Being the Jhpiego country boss means there is a lot on his plate. With about 117 employees and 17 projects currently across different counties, and given that he has to update the headquarters regularly on what is happening, he is always engaged.

His mornings are usually packed with meetings.

“My team in the headquarters is waking up around 2pm or 3pm my time. So, I have to engage with them for the better part of the afternoon and late in the evening,” he says. “Between 4pm to 6pm, I like to switch off and get into a kind of relaxing mode, where either I’ll go for some jogging or I’ll just be meeting friends for social interactions. Later at night, I can look at what came in that needed some urgent attention before I sleep.”

Jhpiego is supported by a list of organisations that include Usaid, Johnson & Jonhson, Bill and Melinda Gates Foundation, Unitaid, among others, that fund various projects.

“The fact that we are donor-funded means we are project-based. And projects come and go. If you’re finishing a project, it means you are letting go of staff,” he says, noting that managing the human resource under him is always an acid test as some people may feel aggrieved.

“Human resource management has to be in line with the labour laws. And all other operations have to be in line with the laws of the land,” says Dr Mutwiwa.

He is a single father of three children aged between 21 and 15. On Sundays, he likes sharing a meal with the family. And when he has time on his hands, he engages in long drives to clear his mind.

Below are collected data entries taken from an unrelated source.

(* ===== verification/TestbedWitness.v ===== *)
(** * Witnesses for the theorems about the testbed

    A concrete C library, a fresh cell and one with a call in progress. *)
From Stdlib Require Import SpecFloat.
From S2P Require Import Prelude Doubles Numerical Channel Cell Calls.
Local Open Scope prog_scope.

#[local] Instance demo_libc : Libc := {|
  random n := (1804289383 + Z.of_nat n) mod 2 ^ 31;
  dlog x := dsub x DOUBLE_1;
  dpow x y := dmul x y;
  malloc_fails _ := false;
|}.
#[local] Instance demo_laws : LibcLaws demo_libc.
Proof. split. intros n. apply Z.mod_pos_bound. lia. Qed.
#[local] Instance demo_junk : Junk := {|
  junk_channel := {| channel_id := 77; sir_data := Some 77%positive; next := Some 77%positive;
                     prev := Some 77%positive |};
  junk_sir := {| fading := S754_nan; power := S754_nan |};
|}.

(** The record of a cell of 1000 channels, as the INIT event leaves it, with
    the words of the bitmap and the list. *)
Definition lp (words : list Z) (head : option loc) : lp_state_type :=
  {| channel_counter := 1000; arriving_calls := 0; complete_calls := 0; blocked_on_setup := 0;
     blocked_on_handoff := 0; leaving_handoffs := 0; arriving_handoffs := 0; cont_no_sir_aim := 0;
     executed_events := 0; lvt := of_Z 0; ta := of_Z 1; ref_ta := of_Z 1; ta_duration := of_Z 60;
     ta_change := of_Z 150; channels_per_cell := 1000;
     channel_state := words ++ replicate (64 - length words) 0; channels := head;
     dummy := 0; dummy_flag := false |}.

Definition no_calls : tb :=
  {| tb_rng := {| master_seed := 0; draws := 0 |}; tb_lps := {[ 5%positive := lp [] None ]};
     tb_chans := ∅; tb_sirs := ∅; tb_mallocs := 0 |}.

(** Channel 1 is busy. *)
Definition call1 : node := {| at_ := 1; num := 1; sir_at := 2 |}.
Definition one_call : tb :=
  {| tb_rng := {| master_seed := 0; draws := 0 |};
     tb_lps := {[ 5%positive := lp [2] (Some 1%positive) ]};
     tb_chans := {[ 1%positive := node_at None call1 None ]};
     tb_sirs := {[ 2%positive := junk_sir ]}; tb_mallocs := 2 |}.

(** A bitmap checked channel by channel. *)
Lemma bits_computed st (l : list node) :
  0 <= channels_per_cell st ->
  forallb (fun i => eqb (busy_bit st i) (bool_decide (i ∈ num <$> l)))
    (seqZ 0 (channels_per_cell st)) = true ->
  forall i, 0 <= i < channels_per_cell st -> busy_bit st i = true <-> i ∈ num <$> l.
Proof.
  intros _ H i Hi. rewrite forallb_forall in H.
  assert (i ∈ seqZ 0 (channels_per_cell st)) as Hin by (apply elem_of_seqZ; lia).
  specialize (H i (proj1 (list_elem_of_In _ _) Hin)).
  apply eqb_prop in H. rewrite H. apply bool_decide_eq_true.
Qed.

Lemma cell_no_calls : cell 5 (lp [] None) [] no_calls.
Proof.
  split; cbn; try done; try (by constructor).
  - by intros x []%not_elem_of_nil.
  - by intros x []%not_elem_of_nil.
  - by apply (bits_computed (lp [] None) []); vm_compute.
  - intros a. rewrite !lookup_empty. by intros [[? [=]]|[? [=]]].
Qed.

Lemma cell_one_call : cell 5 (lp [2] (Some 1%positive)) [call1] one_call.
Proof.
  split; cbn; try done.
  - apply NoDup_singleton.
  - apply NoDup_singleton.
  - intros x ->%list_elem_of_singleton. by eexists.
  - apply NoDup_singleton.
  - intros x ->%list_elem_of_singleton. cbn. lia.
  - by apply (bits_computed (lp [2] (Some 1%positive)) [call1]); vm_compute.
  - intros a. rewrite !lookup_singleton_is_Some. lia.
Qed.

Lemma random_second_generator_dead_witness :
  exists seed1 s', Random no_calls = Ret (dmul (dadd (of_Z (mix seed1 0)) DOUBLE_1) SCALE, s').
Proof.
  destruct (random_second_generator_dead no_calls demo_laws) as (seed1 & s' & Hrun & _).
  - cbn. lia.
  - exists seed1, s'. exact Hrun.
Defined.


Lemma deallocation_frees_witness :
  exists s', deallocation (Some 5%positive) 1 one_call = Ret (tt, s') /\ tb_sirs s' !! 2%positive = None.
Proof.
  destruct (deallocation_frees 5 _ _ one_call 1 cell_one_call) as (l1 & x & l2 & st' & s' & El & _ & Hrun & _ & _ & _ & Hs & _).
  - left.
  - exists s'. split; [exact Hrun|]. destruct l1 as [|y [|]]; [|discriminate|discriminate].
    injection El as <- _. exact Hs.
Defined.

Lemma deallocation_unknown_witness : deallocation (Some 5%positive) 3 one_call = Fault Aborted.
Proof.
  apply (deallocation_unknown 5 _ _ one_call 3 cell_one_call).
  intros H%list_elem_of_singleton. discriminate.
Defined.

(** Two calls come and one goes: the channels are reused from the lowest. *)
Example reuse :
  (if (a <- allocation (Some 5%positive) ;; b <- allocation (Some 5%positive) ;;
       deallocation (Some 5%positive) a ;;; c <- allocation (Some 5%positive) ;; ret [a; b; c]) no_calls
   is Ret (r, _) then r else []) = [0; 1; 0].
Proof. vm_compute. reflexivity. Qed.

“Driving long-distance gives me a way to relax. Getting out there at the village gives me an opportunity to interact with nature and just sit there and look at stuff and come back to Nairobi totally energised and refreshed,” he says.

An ardent fan of English Premier League side Arsenal, Dr Mutwiwa is a firm believer in mentality and how it affects athletes.

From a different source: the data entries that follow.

(* ===== verification/ProgramWitness.v ===== *)
(** * A run of the driver program

    Two fibers on two threads, from the start to the end of the program, at
    which the theorems of ProgramSafety.v are instantiated. *)
From S2P Require Import Prelude UltSwitch UltInv UltSteps MainDriver Program ProgramInv ProgramSafety ProgramLive.

Definition ult_steps (p : Z) (n : nat) : list pevent := replicate n (PUlt p 1).
Definition code_steps (p f millis : Z) (n : nat) : list pevent := replicate n (PCode p f millis).

(** main: the conversion, the second fiber, the alarm, [init_complete]. *)
Definition main_setup : list pevent :=
  PCode 0 0 0 :: ult_steps 0 4 ++ code_steps 0 0 0 2 ++ ult_steps 0 10 ++ code_steps 0 0 0 4.
(** The helper thread: its conversion, and the switch to the second fiber. *)
Definition helper_leaves : list pevent :=
  PCode 1 0 0 :: ult_steps 1 4 ++ code_steps 1 1 0 2 ++ ult_steps 1 5.
(** The second fiber works and counts itself out. *)
Definition second_works : list pevent := code_steps 1 0 5 3.
(** SIGALRM hits both, and they try to switch to each other. *)
Definition alarms : list pevent := PSignal 0 1 :: PSignal 1 0 :: ult_steps 0 1 ++ ult_steps 1 1.
(** The first works and ends the program. *)
Definition first_ends : list pevent := code_steps 0 0 7 4.

Definition after_events (es : list pevent) : program :=
  default (program_start 2 1) (pperforms 2 es (program_start 2 1)).

Definition nonzero_rax (rax : Z) : Prop := i32 rax <> 0.
Lemma nonzero_rax_ok rax : nonzero_rax rax -> i32 rax <> 0.
Proof. done. Qed.
Lemma two_fibers : 1 <= 2 < 2 ^ 32.
Proof. lia. Qed.

Lemma events_reachable es :
  (if pperforms 2 es (program_start 2 1) is Some _ then true else false) = true ->
  preachable 2 nonzero_rax 1 (after_events es).
Proof.
  unfold after_events. destruct (pperforms 2 es (program_start 2 1)) as [s|] eqn:E; [|done]. intros _. cbn.
  by apply (pperforms_reachable 2 1 es (program_start 2 1) s (p_start 2 nonzero_rax 1)).
Qed.

(** The helper has left its fiber; the end. *)
Definition left_behind : program := after_events (main_setup ++ helper_leaves).
Definition finished : program := after_events (main_setup ++ helper_leaves ++ second_works ++ alarms ++ first_ends).

Lemma left_behind_reachable : preachable 2 nonzero_rax 1 left_behind.
Proof. apply events_reachable. vm_compute. reflexivity. Qed.
Lemma finished_reachable : preachable 2 nonzero_rax 1 finished.
Proof. apply events_reachable. vm_compute. reflexivity. Qed.

Lemma finished_ended : ended (globs finished) = Some 12.
Proof. vm_compute. reflexivity. Qed.


Lemma left_behind_armed : armed left_behind = true.
Proof. vm_compute. reflexivity. Qed.



(** The fiber the helper left, and a step of the second fiber's work. *)
Definition nobody_claims (i : positive) (c : system place) : bool :=
  bool_decide (map_Forall (fun _ t => i ∉ claims t) (threads c)).

Definition left_record : ult_t place :=
  default {| running := true; context := None; id := 0 |} (ults (mem (sys left_behind)) !! 3%positive).

Lemma left_behind_abandoned : abandoned left_behind 3%positive.
Proof.
  split; [exact left_behind_armed|].
  assert (unclaimed (sys left_behind) 3%positive) as Hn.
  { assert (nobody_claims 3 (sys left_behind) = true) as H%bool_decide_eq_true by (vm_compute; reflexivity). exact H. }
  split; [|exact Hn]. right. split.
  - intros p t Ht Hc. apply (Hn p t Ht).
    destruct (pinv_reachable 2 nonzero_rax two_fibers nonzero_rax_ok 1 left_behind left_behind_reachable) as (m & C & _).
    apply code_claims with (2 := Hc) (1 := ui_pc _ (co_uinv 2 nonzero_rax nonzero_rax_ok left_behind m C) p t Ht).
  - exists left_record. split; vm_compute; reflexivity.
Qed.

Lemma after_left_behind : pstep 2 nonzero_rax left_behind (after_events (main_setup ++ helper_leaves ++ [PSignal 1 0])).
Proof.
  apply (p_signal 2 nonzero_rax 1 0); [vm_compute; reflexivity|lia|vm_compute; reflexivity].
Qed.

Lemma helper_abandoned_witness :
  abandoned (after_events (main_setup ++ helper_leaves ++ [PSignal 1 0])) 3%positive.
Proof.
  exact (helper_abandoned 2 nonzero_rax 1 two_fibers nonzero_rax_ok left_behind _ 3%positive
    left_behind_reachable after_left_behind left_behind_abandoned).
Defined.

Lemma left_behind_running : ended (globs left_behind) = None.
Proof. vm_compute. reflexivity. Qed.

“A lot of times, it’s your mental status that determines whether you win or not,” he says, noting that mentality is often the determiner of how the table settles at the end of a season.

“[The final games of the season] are now a mind game. It’s not technical. All the guys are technically good. But it’s the stamina of your mind,” he says.

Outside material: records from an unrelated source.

Lemma leb_trans (x y z : float) :
  (x <=? y)%float = true -> (y <=? z)%float = true -> (x <=? z)%float = true.
Proof.
  intros H1 H2.
  destruct (nan_dec x) as [Hx | Hx]; [rewrite leb_nan in H1; auto; discriminate |].
  destruct (nan_dec y) as [Hy | Hy]; [rewrite leb_nan in H1; auto; discriminate |].
  destruct (nan_dec z) as [Hz | Hz]; [rewrite leb_nan in H2; auto; discriminate |].
  apply leb_key in H1, H2; auto. apply leb_key; auto.
  destruct H1 as [H1 | H1], H2 as [H2 | H2]; rewrite ?H1, ?H2 in *; auto.
  left. eapply key_lt_trans; eauto.
Qed.

Lemma leb_refl (x : float) : Prim2SF x <> S754_nan -> (x <=? x)%float = true.
Proof. intros Hx. apply leb_key; auto. Qed.

Lemma ltb_false_leb (x y : float) :
  Prim2SF x <> S754_nan -> Prim2SF y <> S754_nan ->
  (x <? y)%float = false -> (y <=? x)%float = true.
Proof.
  intros Hx Hy H. apply leb_key; auto.
  destruct (key_lt_total (sf_key (Prim2SF x)) (sf_key (Prim2SF y))) as [L | [E | L]]; auto.
  apply ltb_key in L; auto. congruence.
Qed.

Lemma ltb_leb (x y : float) : (x <? y)%float = true -> (x <=? y)%float = true.
Proof.
  intros H.
  destruct (nan_dec x) as [Hx | Hx]; [rewrite ltb_nan in H; auto; discriminate |].
  destruct (nan_dec y) as [Hy | Hy]; [rewrite ltb_nan in H; auto; discriminate |].
  apply ltb_key in H; auto. apply leb_key; auto.
Qed.

Lemma leb_ltb_false (x y : float) : (x <=? y)%float = true -> (y <? x)%float = false.
Proof.
  intros H.
  destruct (nan_dec x) as [Hx | Hx]; [rewrite leb_nan in H; auto; discriminate |].
  destruct (nan_dec y) as [Hy | Hy]; [rewrite leb_nan in H; auto; discriminate |].
  apply leb_key in H; auto. destruct (y <? x)%float eqn:E; [| reflexivity].
  apply ltb_key in E; auto. exfalso.
  destruct H as [H | H]; [eapply key_lt_irrefl, key_lt_trans; eauto |].
  rewrite H in E. eapply key_lt_irrefl; eauto.
Qed.

(** X1: [IsBullish] and [IsBearish] are never both true; [TrendIndicator]
    gives the up arrow exactly when [IsBullish] holds, the down arrow exactly
    when [IsBearish] holds, and the flat arrow otherwise, which for numbers
    means the two values are equal and which is also the result when either
    is NaN. The three arrows are distinct strings. *)
Theorem TrendIndicator_spec (c p : float) :
  IsBullish c p && IsBearish c p = false /\
  (IsBullish c p = true -> TrendIndicator c p = trend_up) /\
  (IsBearish c p = true -> TrendIndicator c p = trend_down) /\
  (IsBullish c p = false -> IsBearish c p = false -> TrendIndicator c p = trend_flat) /\
  (Prim2SF c <> S754_nan -> Prim2SF p <> S754_nan ->
     IsBullish c p = false -> IsBearish c p = false -> (c =? p)%float = true) /\
  (Prim2SF c = S754_nan \/ Prim2SF p = S754_nan -> TrendIndicator c p = trend_flat) /\
  trend_up <> trend_down /\ trend_up <> trend_flat /\ trend_down <> trend_flat.
Proof.
  unfold IsBullish, IsBearish, TrendIndicator.
  split; [destruct (p <? c)%float eqn:E; [rewrite (ltb_asym _ _ E) | ]; reflexivity |].
  split; [intros ->; reflexivity |].
  split; [intros H; rewrite (ltb_asym _ _ H), H; reflexivity |].
  split; [intros -> ->; reflexivity |].
  split.
  - intros Hc Hp H1 H2. apply eqb_key; auto.
    destruct (key_lt_total (sf_key (Prim2SF c)) (sf_key (Prim2SF p))) as [L | [E | L]]; auto.
    + apply ltb_key in L; auto. congruence.
    + apply ltb_key in L; auto. congruence.
  - split; [intros H; rewrite !ltb_nan by tauto; reflexivity |].
    unfold trend_up, trend_down, trend_flat, bytes; simpl.
    split; [| split]; discriminate.
Qed.

(** X2: an RSI is never both overbought and oversold; NaN is neither, and
    so is every value from 30 to 70, the bounds included. *)
Theorem IsOverbought_IsOversold (rsi : float) :
  IsOverbought rsi && IsOversold rsi = false /\
  (Prim2SF rsi = S754_nan -> IsOverbought rsi = false /\ IsOversold rsi = false) /\
  ((30 <=? rsi)%float = true -> (rsi <=? 70)%float = true ->
     IsOverbought rsi = false /\ IsOversold rsi = false).
Proof.
  unfold IsOverbought, IsOversold. split; [| split].
  - destruct (70 <? rsi)%float eqn:E1; [| reflexivity].
    destruct (rsi <? 30)%float eqn:E2; [| reflexivity].
    pose proof (ltb_trans _ _ _ E1 E2) as E. vm_compute in E. discriminate.
  - intros H. rewrite !ltb_nan by tauto. auto.
  - intros H1 H2. split; apply leb_ltb_false; assumption.
Qed.

(** X3: [Abs] returns its argument unless it is below zero; the result is
    never below zero for a number, NaN stays NaN, and [Abs(-0)] keeps the
    sign bit of the negative zero. *)
Theorem Abs_spec (v : float) :
  ((v <? 0)%float = false -> Abs v = v) /\
  (Prim2SF v <> S754_nan -> (0 <=? Abs v)%float = true) /\
  (Prim2SF v = S754_nan -> Prim2SF (Abs v) = S754_nan) /\
  Prim2SF (Abs (-0)%float) = S754_zero true.
Proof.
  unfold Abs. split; [intros ->; reflexivity |]. split; [| split].
  - intros Hv. destruct (v <? 0)%float eqn:E.
    + assert (H0 : Prim2SF 0%float = S754_zero false) by reflexivity.
      apply ltb_key in E; [| assumption | rewrite H0; discriminate].
      rewrite leb_spec, opp_spec, H0. unfold SFleb.
      rewrite H0 in E. destruct (Prim2SF v) as [s | s | | s m e]; simpl in E;
        try destruct s; simpl in *; try congruence; try lia; reflexivity.
    + apply ltb_false_leb; auto; discriminate.
  - intros Hv. rewrite ltb_nan by auto. exact Hv.
  - vm_compute. reflexivity.
Qed.

(** X4: for numbers, [Min] and [Max] return one of their arguments and bound
    both from below and from above; when either argument is NaN both return
    the second argument, so [Min(NaN, x) = x] but [Min(x, NaN) = NaN]. *)
Theorem Min_Max_spec (a b : float) :
  (Prim2SF a <> S754_nan -> Prim2SF b <> S754_nan ->
     (Min a b = a \/ Min a b = b) /\ (Min a b <=? a)%float = true /\
     (Min a b <=? b)%float = true /\
     (Max a b = a \/ Max a b = b) /\ (a <=? Max a b)%float = true /\
     (b <=? Max a b)%float = true) /\
  (Prim2SF a = S754_nan \/ Prim2SF b = S754_nan -> Min a b = b /\ Max a b = b).
Proof.
  unfold Min, Max. split.
  - intros Ha Hb.
    destruct (a <? b)%float eqn:E1, (b <? a)%float eqn:E2.
    + rewrite (ltb_asym _ _ E1) in E2. discriminate.
    + pose proof (ltb_leb _ _ E1).
      repeat split; auto using leb_refl.
    + pose proof (ltb_leb _ _ E2).
      repeat split; auto using leb_refl.
    + pose proof (ltb_false_leb _ _ Ha Hb E1). pose proof (ltb_false_leb _ _ Hb Ha E2).
      repeat split; auto using leb_refl.
  - intros H. rewrite !ltb_nan by tauto. auto.
Qed.

(** X5: [Divide] by a zero of either sign returns [+0], even for a NaN or
    infinite dividend; by any other divisor it is the float division, so a
    NaN divisor gives NaN. *)
Theorem Divide_spec (a b : float) :
  ((exists s, Prim2SF b = S754_zero s) -> Divide a b = 0%float) /\
  ((forall s, Prim2SF b <> S754_zero s) -> Divide a b = (a / b)%float) /\
  (Prim2SF b = S754_nan -> Prim2SF (Divide a b) = S754_nan).
Proof.
  unfold Divide. split; [| split].
  - intros [s Hs]. rewrite FloatAxioms.eqb_spec, Hs. reflexivity.
  - intros Hs. rewrite FloatAxioms.eqb_spec.
    assert (H0 : Prim2SF 0%float = S754_zero false) by reflexivity. rewrite H0.
    destruct (Prim2SF b) as [s | s | | s m e] eqn:E; simpl;
      try (destruct s); try reflexivity.
    + exfalso. apply (Hs true). reflexivity.
    + exfalso. apply (Hs false). reflexivity.
  - intros Hb. rewrite eqb_nan by auto. rewrite div_spec, Hb.
    destruct (Prim2SF a); reflexivity.
Qed.

(** X6: a range that contains some value has [Min <= Max]; a valid range
    contains both its bounds; a range with [Min = Max] is not valid but
    contains its bound. *)
Theorem Range_spec (r : Range) (v : float) :
  (Range_Contains r v = true -> (r_Min r <=? r_Max r)%float = true) /\
  (Range_IsValid r = true ->
     Range_Contains r (r_Min r) = true /\ Range_Contains r (r_Max r) = true) /\
  ((r_Min r =? r_Max r)%float = true ->
     Range_IsValid r = false /\ Range_Contains r (r_Min r) = true).
Proof.
  unfold Range_Contains, Range_IsValid. split; [| split].
  - intros H. apply andb_true_iff in H as [H1 H2]. eapply leb_trans; eauto.
  - intros H.
    assert (Hmin : Prim2SF (r_Min r) <> S754_nan)
      by (intros E; rewrite ltb_nan in H; auto; discriminate).
    assert (Hmax : Prim2SF (r_Max r) <> S754_nan)
      by (intros E; rewrite ltb_nan in H; auto; discriminate).
    rewrite (ltb_leb _ _ H), !leb_refl by assumption. auto.
  - intros H.
    assert (Hmin : Prim2SF (r_Min r) <> S754_nan)
      by (intros E; rewrite eqb_nan in H; auto; discriminate).
    assert (Hmax : Prim2SF (r_Max r) <> S754_nan)
      by (intros E; rewrite eqb_nan in H; auto; discriminate).
    apply eqb_key in H; auto.
    split.
    + destruct (r_Min r <? r_Max r)%float eqn:E; [| reflexivity].
      apply ltb_key in E; auto. rewrite H in E. exfalso. eapply key_lt_irrefl; eauto.
    + rewrite leb_refl by assumption. simpl. apply leb_key; auto.
Qed.
Local Open Scope string_scope.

He is also a financier of Wembe Queens, a girls’ football team that has surprised many by its achievements, having four of its players recently selected to the Makueni County team that carried the trophy earlier in May after beating Siaya County 5-0 in the women’s final of the Kenya Youth Inter County Sports Association Games.

“All the five goals were scored by one girl from the village. So, I’m very proud,” he says.

As a parting shot, he believes more can be done to ensure Kenyan women get attended to during their pregnancy.

“What if we can get to a situation where a woman is able to know they are pregnant the day they get pregnant and the same day they get linked to the health system?” he wonders.

“Whether that will take totally reorganising the health system; whether it will take more use of technology, it’s something that I believe is possible. If today we have our phones in our pockets, I don’t think there is any limit,” adds Dr Mutwiwa.